Dans le décor réaliste de la Place du Jeu de Balle à Bruxelles le marginal solitaire entend crier un enfant sauvage, dépourvu de langage et qui laisse les badauds indifférents, hostiles ou peureux. Un coup de foudre paternel lui tombe dessus qui soudain l’éveille et vient donner du sens à sa vie. Et ce Don Quichotte sympa, qui se bat si peu pour lui-même, a désormais la force d’affronter tous les moulins à vent dressés sur son passage : docteurs, infirmiers, juristes, fonctionnaires des centres d’accueil à l’enfance abandonnée. Des gens pas bien méchants mais un peu formalistes à son goût.
Un conte philosophique pour un Thierry Hellin inspiré.

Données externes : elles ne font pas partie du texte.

(** * Mock-interview practice tool: prompt strategies, question generation,
      practice flow and setup page

    A shallow embedding of the Python sources [prompt_strategies.py],
    [llm_utils.py], [practice_app.py], [ui_components.py] and
    [streamlit_app.py], with the properties of the specification stated
    over it.

    Conventions.
    - Python [str] is a Rocq [string], one [ascii] per character; the
      character operations ([lower], [upper], [isspace]) follow Python on
      the code points U+0000..U+00FF.  The feedback lines of
      [practice_app.py], the only literals with characters beyond ASCII, are
      copied as they stand in the source file; no property reads inside
      them.
    - Clock readings are rationals; [int] rounds towards zero.
    - Python dictionaries are [gmap]s, or association lists where the
      iteration order is observable.
    - An exception is a value of [exn]; a function that may raise returns
      [exn + A]. *)

From Stdlib Require Import ZArith QArith Qround Ascii String List Bool Lia.
From stdpp Require Import base gmap strings list fin_maps pretty.

Local Open Scope string_scope.
Local Open Scope list_scope.

(** ** Python strings *)

Module PyStr.

Definition nl : string := String "010"%char EmptyString.
Definition dq : string := String "034"%char EmptyString.

(** [str.lower] on one character: A..Z and the Latin-1 capitals
    U+00C0..U+00DE (the multiplication sign U+00D7 apart) move up by 32. *)
Definition lower_char (c : ascii) : ascii :=
  let n := N_of_ascii c in
  if ((65 <=? n) && (n <=? 90)
      || (192 <=? n) && (n <=? 222) && negb (n =? 215))%N
  then ascii_of_N (n + 32) else c.

Fixpoint lower (s : string) : string :=
  match s with
  | EmptyString => EmptyString
  | String c s' => String (lower_char c) (lower s')
  end.

(** [str.upper] on one character.  The sharp s (U+00DF) becomes "SS"; the two
    letters whose capital lies beyond U+00FF (U+00B5, U+00FF) are kept. *)
Definition upper_char (c : ascii) : string :=
  let n := N_of_ascii c in
  if ((97 <=? n) && (n <=? 122)
      || (224 <=? n) && (n <=? 254) && negb (n =? 247))%N
  then String (ascii_of_N (n - 32)) EmptyString
  else if (n =? 223)%N then "SS"
  else String c EmptyString.

Fixpoint upper (s : string) : string :=
  match s with
  | EmptyString => EmptyString
  | String c s' => upper_char c +:+ upper s'
  end.

(** [str.isspace] on one character: TAB..CR, FS..US, space, NEL, NBSP. *)
Definition isspace (c : ascii) : bool :=
  let n := N_of_ascii c in
  ((9 <=? n) && (n <=? 13) || (28 <=? n) && (n <=? 32)
   || (n =? 133) || (n =? 160))%N.

Definition truthy (s : string) : bool := negb (String.eqb s EmptyString).

(** [a or b] on strings. *)
Definition py_or (a b : string) : string := if truthy a then a else b.

Fixpoint lstrip (s : string) : string :=
  match s with
  | EmptyString => EmptyString
  | String c s' => if isspace c then lstrip s' else s
  end.

Fixpoint rstrip (s : string) : string :=
  match s with
  | EmptyString => EmptyString
  | String c s' =>
      let r := rstrip s' in
      if isspace c && negb (truthy r) then EmptyString else String c r
  end.

Definition strip (s : string) : string := rstrip (lstrip s).

(** [s.startswith(p)] *)
Fixpoint startswith (s p : string) : bool :=
  match p, s with
  | EmptyString, _ => true
  | String _ _, EmptyString => false
  | String a p', String b s' => Ascii.eqb a b && startswith s' p'
  end.

(** [s.endswith(p)] *)
Fixpoint endswith (s p : string) : bool :=
  String.eqb s p ||
  match s with
  | EmptyString => false
  | String _ s' => endswith s' p
  end.
Lemma star_lazy_sound {A : Type} (p : ascii → bool) (s : pystr) (pos : nat)
    (k : pystr → nat → option A) (a : A) :
  star_lazy p s pos k = Some a →
  ∃ s' pos', k s' pos' = Some a ∧ advanced s pos s' pos'.
Proof.
  revert pos. induction s as [|c s IH]; intros pos H; simpl in H.
  - destruct (k [] pos) eqn:E; [|done]. inversion H; subst.
    exists [], pos. split; [done|apply advanced_refl].
  - destruct (k (c :: s) pos) eqn:E.
    + inversion H; subst. exists (c :: s), pos. split; [done|apply advanced_refl].
    + destruct (p c); [|done]. destruct (IH _ H) as (s' & pos' & Hk & Hadv).
      exists s', pos'. split; [done|].
      eapply advanced_trans; [apply advanced_cons|done].
Qed.

Lemma rmatch_sound {A : Type} (r : regex) (s : pystr) (pos : nat) (g : groups)
    (k : pystr → nat → groups → option A) (a : A) :
  rmatch r s pos g k = Some a →
  ∃ s' pos' g', k s' pos' g' = Some a ∧ advanced s pos s' pos'
    ∧ (groupless r = true → g' = g).
Proof.
  revert s pos g k.
  induction r as [|p|r1 IH1 r2 IH2|r1 IH1|p|p|n r1 IH1|]; intros s pos g k H;
    cbn [rmatch] in H.
  - exists s, pos, g. split; [done|]. split; [apply advanced_refl|done].
  - destruct s as [|c s]; [done|]. destruct (p c); [|done].
    exists s, (S pos), g. split; [done|]. split; [apply advanced_cons|done].
  - apply IH1 in H as (s1 & pos1 & g1 & H & Hadv1 & Hg1).
    apply IH2 in H as (s2 & pos2 & g2 & H & Hadv2 & Hg2).
    exists s2, pos2, g2. split; [done|]. split; [by eapply advanced_trans|].
    cbn [groupless]. intros [? ?]%andb_true_iff. rewrite Hg2, Hg1; done.
  - destruct (rmatch r1 s pos g k) as [b|] eqn:E.
    + inversion H; subst b. by apply IH1 in E.
    + exists s, pos, g. split; [done|]. split; [apply advanced_refl|done].
  - apply star_greedy_sound in H as (s' & pos' & H & Hadv). eauto 10.
  - apply star_lazy_sound in H as (s' & pos' & H & Hadv). eauto 10.
  - apply IH1 in H as (s1 & pos1 & g1 & H & Hadv & _).
    eexists _, _, _. split; [exact H|]. split; [done|]. done.
  - destruct s as [|c [|d s]]; [|destruct (Ascii.eqb c newline)|]; try done.
    + exists [], pos, g. split; [done|]. split; [apply advanced_refl|done].
    + exists [c], pos, g. split; [done|]. split; [apply advanced_refl|done].
Qed.

(** The tail of the line patterns: a group of one or more characters other
    than the line feed, then the end anchor.  The group is a non-empty
    piece of the input, followed by nothing or by one line feed. *)
Lemma text_tail_sound {A : Type} (n : nat) (s : pystr) (pos : nat) (g : groups)
    (k : pystr → nat → groups → option A) (a : A) :
  rmatch (Seq (Grp n (Plus any_char)) Eol) s pos g k = Some a →
  ∃ txt s' pos', k s' pos' ((n, txt) :: g) = Some a
    ∧ s = txt ++ s' ∧ txt ≠ [] ∧ (s' = [] ∨ s' = [newline]).
Proof.
  intros H. cbn [rmatch Plus] in H.
  destruct s as [|c s]; [done|]. destruct (any_char c); [|done].
  apply star_greedy_sound in H as (s' & pos' & H & [Hsuf ->]).
  destruct Hsuf as [pre ->].
  replace (S pos + (length (pre ++ s') - length s') - pos)
    with (length (c :: pre)) in H by (rewrite length_app; simpl; lia).
  change (c :: pre ++ s') with ((c :: pre) ++ s') in H.
  rewrite take_app_length in H.
  exists (c :: pre), s'. 
  destruct s' as [|d [|e s']]; [|destruct (Ascii.eqb d newline) eqn:E|]; try done.
  - eexists _. split; [exact H|]. by repeat split; [|left].
  - apply Ascii.eqb_eq in E as ->.
    eexists _. split; [exact H|]. by repeat split; [|right].
Qed.

Lemma cat_cons (r : regex) (rs : list regex) :
  rs ≠ [] → cat (r :: rs) = Seq r (cat rs).
Proof. by destruct rs. Qed.

Lemma line_pattern_text (rs : list regex) (n : nat) (line : pystr)
    (g : groups) (rest : pystr) :
  re_match (cat (rs ++ [Grp n (Plus any_char); Eol])) line = Some (g, rest) →
  group n g ≠ [] ∧ (group n g ++ rest) `suffix_of` line
  ∧ (rest = [] ∨ rest = [newline]).
Proof.
  unfold re_match. generalize 0 at 1. generalize (@nil (nat * pystr)).
  revert line. induction rs as [|r rs IH]; intros line g0 pos H.
  - apply text_tail_sound in H as (txt & s' & pos' & [= <- <-] & -> & Hne & Hs').
    cbn [group]. rewrite Nat.eqb_refl. by repeat split.
  - rewrite <- app_comm_cons, cat_cons in H by (by destruct rs).
    cbn [rmatch] in H.
    apply rmatch_sound in H as (s1 & pos1 & g1 & H & [Hsuf _] & _).
    apply IH in H as (Hne & Hsuf' & Hrest). repeat split; [done| |done].
    by etrans.
Qed.

(** ** Stripped strings *)

Lemma lstrip_head (s : pystr) (c : ascii) :
  head (lstrip s) = Some c → is_space c = false.
Proof.
  induction s as [|d s IH]; simpl; [done|].
  destruct (is_space d) eqn:E; [done|]. simpl. congruence.
Qed.

Lemma lstrip_suffix (s : pystr) : lstrip s `suffix_of` s.
Proof.
  induction s as [|d s IH]; simpl; [done|].
  destruct (is_space d); [by apply suffix_cons_r|done].
Qed.

Lemma lstrip_clean_head (s : pystr) (c : ascii) :
  head s = Some c → is_space c = false → lstrip s = s.
Proof.
  destruct s as [|d s]; simpl; [done|]. intros Hh Hs.
  inversion Hh; subst. by rewrite Hs.
Qed.

Lemma head_rev {A : Type} (l : list A) : head (rev l) = last l.
Proof.
  induction l as [|x l IH] using rev_ind; [done|].
  by rewrite rev_unit, last_snoc.
Qed.

Lemma last_rev {A : Type} (l : list A) : last (rev l) = head l.
Proof. by rewrite <- head_rev, rev_involutive. Qed.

Pour incarner ce personnage attachant, au langage élémentaire mais prêt à lever des montagnes pour réaliser son idéal, Thierry Hellin déploie des trésors de subtilité, ne forçant jamais le trait, épousant en douceur le texte volontairement minimaliste de Céline Delbecq. Deux espaces, l’un plutôt réaliste, pour imaginer l’accueil de l’enfant, l’autre plus abstrait pour déployer le parcours du « combattant ». La simplicité de l’évidence. A la fin, quand surgit une vidéo avec des témoignages de « vrais » enfants, dans des familles d’accueil, la « chute » m’a paru socialement généreuse mais théâtralement inutile. Pour moi le conte théâtral vécu dans ma tête de spectateur est plus fort que la réalité du reportage.
Il n’empêche que j’apprécie la générosité de Céline voulant coupler son spectacle avec une réflexion généreuse sur ces familles d’accueil. Elle s’inscrit dans la logique d’un théâtre qui encourage, après le spectacle, à l’éveil citoyen. Mais son spectacle dépasse, pour moi, le problème des « familles » d’accueil pour s’étendre à tout accueil de l’Etranger, dont on craint la « sauvagerie », la différence, en somme. Ecrit bien avant l’afflux actuel de réfugiés, la métaphore de base pose le problème de l’accueil bienveillant de toute différence.
Un grand spectacle tout simple qui ne peut laisser personne indifférent.
L’enfant sauvage de Céline Delbecq, créé à l’Atelier 210.
Visible au Marni du 17 au 20 février puis en tournée multiple.Voir www.compagniedelabetenoire.be
NB : ces deux textes publiés aux éditions Lansman.